Baca juga: UMKM Pedagang Es di Banyuwangi Resah, Harga Gelas Plastik Naik Dua Kali Lipat
Dia kemudian mencari makanan padanannya, terbersit lah membuat dimsum. Tak memiliki keahlian membuat dimsum, tak membuat Teguh surut. Teguh terus belajar, dan membuat tester. Sekian lama mencoba, pada akhirnya dia mendapat tester dengan racikan yang banyak disukai orang.

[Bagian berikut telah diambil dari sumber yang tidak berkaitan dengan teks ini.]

(* ===== verification/RefStore.v ===== *)
(** * The reference store: three SQLite tables and the dialog that edits them

    [FuvarAdminApp.initDatabase] (src/main.py:58-95) creates the tables
    [factories], [addresses] and [zones] of [fuvarok.db] (an [INTEGER PRIMARY
    KEY] id, a label and a price) and seeds [factories] when it is empty.
    The main window reads the factory labels into its combo box
    ([loadFactories], main.py:447-452).  The dialog [DatabaseManager]
    (main.py:722-931; the copy in [src/database_manager.py], which nothing
    imports, is modelled in DatabaseManagerFile.v) shows each table in a
    three-column table widget and adds
    ([addFactory], [addAddress], [addZone]) and deletes ([deleteFactory],
    ...) records.

    Module [Sql] holds what the code relies on of SQLite: the rows of a
    table in rowid order, an insert that gives the new row the largest id
    plus one (1 in an empty table), and [DELETE ... WHERE id=?] with a text
    parameter, which the column's integer affinity turns into a number when
    it reads as one.  The dialog's handlers are written once per
    [Category] over any table widget of QtTable.v ([loadRef], [addRef],
    [deleteRef]); the nine methods of the class are those handlers at one
    category each, and [open_dialog] builds the three tabs in the order of
    [initUI].

    The theorems: the ids of every table stay positive and strictly
    increasing through any session; a load shows the table row by row;
    deleting the selected row removes exactly that record; deleting by an id
    no record has changes nothing; the add guard, which refuses an empty
    name and a zero price as the add contract asks; seeding and what a
    restart does after every factory was deleted; the main window's
    factory list going stale; and two
    refinement theorems: against a finite map from ids to records
    ([Collection]), adding is an insert at a fresh id and deleting the
    selected row the removal of exactly that row's id. *)

From Stdlib Require Import String Ascii List ZArith Lia Bool Sorted.
From S2P Require Import Prelude PyStr QtTable Ledger.
Import ListNotations.
Local Open Scope string_scope.

(** ** SQLite *)

Module Sql.

(** A row of [factories (id, nev, fuvardij)], [addresses (id, cim, ar)] or
    [zones (id, nev, alapdij)]. *)
Record RefRow := mkRow { row_id : Z; row_label : string; row_price : Z }.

Mulai lah dimsum diproduksi dan dipasarkan dalam jumlah terbatas. “Usaha terus berkembang, sampai buka gerai di Depok,” kata Teguh.
Baca juga: Pasca Lebaran 2026: Harga Plastik Melonjak 100 Persen, UMKM-Pedagang di Lamongan Menjerit
Karena ingin menjualnya secara online, Teguh kemudian menamakan dimsumnya Pabrik Dimsum sejak tahun 2020.
Lokasi produksinya tetap berada di kawasan Depok. Pabrik Dimsum saat ini memiliki 15-20 orang di bagian produksi. Per harinya bisa memproduksi 15 ribu dengan ragam jenis dimsum. Harganya mulai dari kisaran Rp 1.850.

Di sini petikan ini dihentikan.